A fake Windows support website is distributing malware disguised as Microsoft's upcoming Windows 11 24H2 update, targeting users who search for early access to new features. Security researchers warn this campaign uses sophisticated techniques that make detection difficult for traditional antivirus software.
The malicious site employs a typosquatted domain that closely resembles official Microsoft support pages, complete with authentic-looking branding and KB-style reference numbers. Visitors encounter what appears to be a legitimate cumulative update download page featuring progress bars and familiar Microsoft design elements.
Malwarebytes identified this threat after security researchers flagged the campaign, noting its use of legitimate packaging tools to avoid immediate security software detection. The installer deploys an Electron-based application alongside background scripts that execute additional payloads without user awareness.

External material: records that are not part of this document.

(** What [iupdate] stores is what [ilock] reads.  Inside a transaction
    [iupdate] copies a cached inode to its place in its inode block; when the
    entry of the cache is used again for the same inode, whatever was left in
    it, [ilock] gives it the same type, device numbers, link count, size and
    addresses. *)
Theorem iupdate_ilock (s : kfs) (v : view) (bs : list Z) (ip : nat) (j : inode) :
  let st := k_ext s in let i := the_inode ip st in let b := IBLOCK (i_inum i) (st_sb st) in
  env w ∅ s -> in_tx w bs st v -> (ip < length (st_inodes st))%nat -> i_dev i = 1 -> storable i -> i_type i <> 0 ->
  0 <= b < st_disksize st -> outside (st_log st) b -> Z.of_nat (length bs) + 1 < LOGSIZE -> Z.of_nat (length bs) + 2 <= lg_size (st_log st) ->
  sl_locked (the_sleep (inode_lock ip) st) = 0 -> same_inode 1 (i_inum i) j -> 1 <= i_ref j -> i_valid j = 0 ->
  exists s' s'', iupdate ip s = Done tt s' /\ ilock (Some ip) (upd_store (upd_inode ip (fun _ => j)) s') = Done tt s'' /\
    the_inode ip (k_ext s'') =
      mkInode 1 (i_inum i) (i_ref j) 1 (i_type i) (i_major i) (i_minor i) (i_nlink i) (i_size i) (i_addrs i).
Proof.
  intros st i b He Htx Hip Hdev Hst Hty Hb Hout Hn Hs Hsl [Hj1 Hj2] Hr Hv.
  assert (HL : LOGSIZE = 30) by reflexivity.
  set (v' := pin b (put b (put_dinode (dip_off (i_inum i)) i (v_cur v b)) v)).
  destruct (srun_done w (iupdate ip) s (fun _ st' => in_tx w (absorb b bs) st' v' /\ tx_same st st')) as ([] & s' & Hr1 & He1 & Htx1 & S1);
    [|exact He|].
  { apply (iupdate_run w ip st v bs); try done; lia. }
  set (s1 := upd_store (upd_inode ip (fun _ => j)) s'). pose proof S1 as (D1 & B1 & I1 & _ & _ & L1 & _).
  assert (Hip1 : (ip < length (st_inodes (k_ext s')))%nat) by now rewrite I1.
  assert (Ej : the_inode ip (k_ext s1) = j) by (apply the_inode_upd; exact Hip1).
  assert (Hg : get_dinode (v_cur v' b) (dip_off (i_inum i)) j =
    mkInode 1 (i_inum i) (i_ref j) 0 (i_type i) (i_major i) (i_minor i) (i_nlink i) (i_size i) (i_addrs i)).
  { unfold v'. simpl. rewrite fn_lookup_insert, get_put_dinode by (done || (try rewrite (proj1 (rep_size _ _ _ (tx_rep _ _ _ _ Htx) b)); unfold dip_off, IPB, BSIZE; Z.to_euclidean_division_equations; lia)).
    now rewrite Hj1, Hj2, Hv. }
  destruct (srun_done w (ilock (Some ip)) s1 (fun _ st' => the_inode ip st' =
      mkInode 1 (i_inum i) (i_ref j) 1 (i_type i) (i_major i) (i_minor i) (i_nlink i) (i_size i) (i_addrs i)))
    as ([] & s'' & Hr2 & _ & H2); [|exact He1|eauto].
  apply (ilock_run w ip (k_ext s1) v'); rewrite ?Ej, ?Hj2; try done; change (st_sb (k_ext s1)) with (st_sb (k_ext s')); rewrite ?B1; fold b.
  - apply rep_upd_inode, Htx1.
  - apply Htx1.
  - rewrite (tx_dirty _ _ _ _ Htx1), size_list_to_set by apply Htx1. pose proof (length_absorb b bs). unfold NBUF. lia.
  - unfold s1. simpl. now rewrite length_alter.
  - change (st_disksize (k_ext s1)) with (st_disksize (k_ext s')). now rewrite D1.
  - change (the_sleep (inode_lock ip) (k_ext s1)) with (the_sleep (inode_lock ip) (k_ext s')). rewrite L1 by (unfold inode_lock; lia). exact Hsl.
  - now rewrite Hg.
  - intros st' _ (_ & _ & _ & I2 & _). unfold the_inode. rewrite I2. cbn [set_sleep set_inodes st_inodes].
    rewrite list_lookup_insert_eq by (unfold s1; simpl; now rewrite length_alter). cbn [default]. now rewrite Hg.
Qed.
End Claims.

(** ** A cache with one inode in use *)
#[local] Instance demo_wait : Wait := 0%nat.
#[local] Instance no_devices : Devices := {| dev_read := fun _ => None; dev_write := fun _ => None |}.
Definition demo_inodes : list inode := demo_inode :: replicate 49 inode0.
Definition demo_super : superblock := mkSb 1000 941 200 30 2 32 58.

Lemma demo_icache_ok : icache_ok demo_inodes.
Proof.
  constructor; [reflexivity|repeat constructor; simpl; lia|].
  assert (H0 : forall j a, demo_inodes !! j = Some a -> 0 < i_ref a -> j = 0%nat); [|intros j k a b Hj Hk Ha Hb _ _; rewrite (H0 j a), (H0 k b); done].
  intros [|j] a Hj Ha; [done|]. apply lookup_replicate in Hj as [-> _]. simpl in Ha. lia.
Qed.

Lemma demo_inode_state : exists s v, env demo_who ∅ s /\ in_tx demo_who [] (k_ext s) v /\ st_disksize (k_ext s) = 1000 /\
  st_inodes (k_ext s) = demo_inodes /\ lg_start (st_log (k_ext s)) = 2 /\ lg_size (st_log (k_ext s)) = 30 /\ st_sb (k_ext s) = demo_super /\
  sl_locked (the_sleep (inode_lock 0) (k_ext s)) = 0.
Proof.
  destruct demo_ready as (s & _ & He & (v & HR & Hh & Hd & Hl & _) & Hsz & Hst & Hlg & _).
  set (f := fun st => set_sleep (inode_lock 0) (mkSleep 0 0) (set_sb demo_super (set_inodes demo_inodes st))).
  exists (upd_store (fun st => upd_log (set_lg_outstanding 1) (f st)) s), v.
  assert (HR' : Rep demo_who (f (k_ext s)) v) by (apply rep_inode_lock; destruct HR; constructor; done).
  assert (Hl' : log_ok [] (f (k_ext s))) by (destruct Hl; constructor; done).
  split; [exact He|]. split; [|repeat (split; [done|]); unfold the_sleep; simpl; now rewrite lookup_insert_eq].
  constructor; [now apply log_ok_fields|now apply rep_upd_log|exact Hh|exact Hd|simpl; lia].
Qed.

Lemma inode_references_witness : exists s ip s', refs (st_inodes (k_ext s)) 1 7 = 1 /\ iget 1 7 s = Done ip s' /\
  refs (st_inodes (k_ext s')) 1 7 = 2.
Proof.
  destruct demo_inode_state as (s & v & He & _ & _ & Hi & _). exists s.
  destruct (inode_references demo_who s He) as [Hget _]; [rewrite Hi; exact demo_icache_ok|].
  destruct (Hget 1 7) as (ip & s' & Hr & _ & _ & Hc); [left; rewrite Hi; reflexivity|].
  exists ip, s'. split; [now rewrite Hi|]. split; [exact Hr|]. rewrite (cc_refs _ _ _ _ _ Hc), Hi. reflexivity.
Defined.

Lemma iupdate_ilock_witness : exists s s' s'', iupdate 0 s = Done tt s' /\
  ilock (Some 0%nat) (upd_store (upd_inode 0 (fun _ => mkInode 1 7 1 0 0 0 0 0 0 [])) s') = Done tt s'' /\
  the_inode 0 (k_ext s'') = demo_inode.
Proof.
  destruct demo_inode_state as (s & v & He & Htx & Hsz & Hi & Hst & Hlg & Hsb & Hsl). exists s.
  assert (E : the_inode 0 (k_ext s) = demo_inode) by (unfold the_inode; now rewrite Hi).
  destruct (iupdate_ilock demo_who s v [] 0 (mkInode 1 7 1 0 0 0 0 0 0 []) He Htx) as (s' & s'' & H1 & H2 & H3);
    rewrite ?E, ?Hi, ?Hsb, ?Hsz in *; try done.
  - simpl; lia.
  - constructor; [unfold in_s16; simpl; unfold T_FILE; lia|simpl; lia|split; [done|]]. repeat constructor; lia.
  - unfold outside. rewrite Hst, Hlg. vm_compute IBLOCK. lia.
  - rewrite Hlg. simpl. lia.
  - exists s', s''. auto.
Defined.
(* ===== verification/Dir.v ===== *)
(** * Directories (fs.c)

    A directory is the list of its entries, 16 bytes each.  [dirlookup] finds
    the first entry with a name; [dirlink] fills the first empty entry with a
    new one. *)
From S2P Require Import Prelude Mmu Str Spinlock Kalloc Proc Exec Sched Store Bio Log LogCrash Fs FileData Inode.

(** The entry at the index [j] of the directory [i], and all of them. *)
Definition entry (cur : Z -> list Z) (i : inode) (j : Z) : list Z := file_bytes cur i (DIRENT * j) DIRENT.
Definition dir_len (i : inode) : Z := i_size i / DIRENT.
Definition dir_entries (cur : Z -> list Z) (i : inode) : list (list Z) := entry cur i <$> seqZ 0 (dir_len i).
Definition empty_entry (de : list Z) : bool := de_inum de =? 0.
Definition has_name (name de : list Z) : bool := negb (empty_entry de) && (namecmp name (de_name de) =? 0).
(** The index of the first entry with the name, counting from [j], and its
    inode. *)
Fixpoint find_entry (name : list Z) (j : Z) (l : list (list Z)) : option (Z * Z) :=
  match l with
  | [] => None
  | de :: l => if has_name name de then Some (j, de_inum de) else find_entry name (j + 1) l
  end.
Fixpoint find_empty (j : Z) (l : list (list Z)) : Z :=
  match l with
  | [] => j
  | de :: l => if empty_entry de then j else find_empty (j + 1) l
  end.

(** A directory in good order: whole entries, in blocks that are there. *)
Record dir_ok (size : Z) (cur : Z -> list Z) (i : inode) : Prop := mkDirOk {
  do_dev : i_dev i = 1;
  do_type : i_type i = T_DIR;
  do_size : 0 <= i_size i <= MAXFILE * BSIZE;
  do_whole : i_size i = DIRENT * dir_len i;
  do_blocks : has_blocks size cur i (i_size i);
}.

Section Lookup.
Context {W : Wait} {D : Devices} (w : who).
Context (v : view) (dp : nat) (i : inode) (Hh : v_held v = ∅) (Hd : (size (v_dirty v) < NBUF)%nat).

Lemma read_entry_run st j (Q : Z * list Z -> storage -> Prop) : the_inode dp st = i -> Rep w st v -> dir_ok (st_disksize st) (v_cur v) i -> 0 <= j < dir_len i ->
  (forall st', Rep w st' v -> same st st' -> Q (DIRENT, entry (v_cur v) i j) st') -> srun w ∅ (readi dp (DIRENT * j) DIRENT) st ∅ Q.
Proof.
  intros Ei HR [H1 H2 H3 H4 H5] Hj HQ. unfold DIRENT in *. change (MAXFILE * BSIZE) with 71680 in *.
  apply (readi_run w dp _ _ st v); rewrite ?Ei; try done; try lia; [now rewrite H2|].
  intros st' HR' S'. replace (i_size i <? 16 * j) with false by lia. rewrite Z.min_l by lia. now apply HQ.
Qed.

Lemma dirlookup_loop_run fuel name j st (Q : option (nat * Z) -> storage -> Prop) :
  the_inode dp st = i -> Rep w st v -> dir_ok (st_disksize st) (v_cur v) i -> 0 <= j <= dir_len i -> (Z.to_nat (dir_len i - j) < fuel)%nat ->
  (forall st', Rep w st' v -> same st st' ->
     match find_entry name j (entry (v_cur v) i <$> seqZ j (dir_len i - j)) with
     | None => Q None st'
     | Some (k, inum) => srun w ∅ (iget 1 inum) st' ∅ (fun ip st'' => Q (Some (ip, DIRENT * k)) st'')
     end) ->
  srun w ∅ (dirlookup_loop fuel dp name (DIRENT * j)) st ∅ Q.
Proof.
  revert j st. induction fuel as [|fuel IH]; intros j st Ei HR Hok Hj Hf HQ; [lia|]. cbn [dirlookup_loop]. sgo. rewrite Ei.
  pose proof (do_whole _ _ _ Hok) as Hw. unfold DIRENT in Hw. destruct (decide (j = dir_len i)) as [->|Hne].
  { replace (DIRENT * dir_len i <? i_size i) with false by (unfold DIRENT; lia). sgo. rewrite Z.sub_diag in HQ. now apply HQ. }
  replace (DIRENT * j <? i_size i) with true by (unfold DIRENT; lia).
  eapply srun_bind, read_entry_run; try done; [lia|]. intros st1 HR1 S1. rewrite Z.eqb_refl. cbn [negb].
  rewrite seqZ_cons in HQ by lia. cbn [fmap list_fmap find_entry] in HQ. unfold has_name, empty_entry in HQ.
  pose proof S1 as (D1 & _ & _ & I1 & _).
  assert (Hgo : (forall st', Rep w st' v -> same st1 st' -> match find_entry name (j + 1) (entry (v_cur v) i <$> seqZ (j + 1) (dir_len i - (j + 1))) with
     | None => Q None st' | Some (k, inum) => srun w ∅ (iget 1 inum) st' ∅ (fun ip st'' => Q (Some (ip, DIRENT * k)) st'') end) ->
     srun w ∅ (dirlookup_loop fuel dp name (u32 (DIRENT * j + DIRENT))) st1 ∅ Q).
  { intros H. pose proof (do_size _ _ _ Hok). replace (u32 (DIRENT * j + DIRENT)) with (DIRENT * (j + 1)).
    2: { rewrite u32_small; unfold DIRENT in *; change (MAXFILE * BSIZE) with 71680 in *; lia. }
    apply IH; [unfold the_inode in *; now rewrite I1|done|now rewrite D1|lia|lia|exact H]. }
  replace (Z.succ j) with (j + 1) in HQ by lia. replace (Z.pred (dir_len i - j)) with (dir_len i - (j + 1)) in HQ by lia.
  destruct (de_inum _ =? 0); cbn [negb andb] in HQ; [apply Hgo; intros; apply HQ; [done|now transitivity st1]|].
  destruct (namecmp _ _ =? 0); [|apply Hgo; intros; apply HQ; [done|now transitivity st1]].
  rewrite (do_dev _ _ _ Hok). eapply srun_bind. eapply srun_mono; [|apply (HQ st1 HR1 S1)]. intros ip st2 H2. sgo. exact H2.
Qed.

Once installed, the malware operates as an information-stealing operation rather than typical system-corrupting software. It gathers passwords stored in browsers along with active browser sessions, which attackers can use to bypass two-factor authentication on various online services.
Stolen credentials and session data get transmitted through encrypted channels to external command-and-control servers.
Early analysis showed zero detections across multiple antivirus engines during initial scans, according to researchers. This evasion occurs because malicious logic gets hidden inside obfuscated scripts layered within legitimate software components. The malware also modifies system startup entries and creates disguised shortcuts in system folders to ensure persistence after reboots.
Microsoft has not released Windows 11 version 24H2 to general users as of April 2026. The company typically follows a predictable release schedule through its Insider Program first before gradual mainstream rollout.
When legitimate updates arrive, they distribute exclusively through Windows Update rather than third-party websites offering early access or special features.
Security experts recommend treating any website claiming to provide full 24H2 downloads as suspicious. Users should obtain updates only through official Microsoft channels and maintain current versions of Windows Security features including Defender Antivirus and SmartScreen for baseline protection against known malware variants.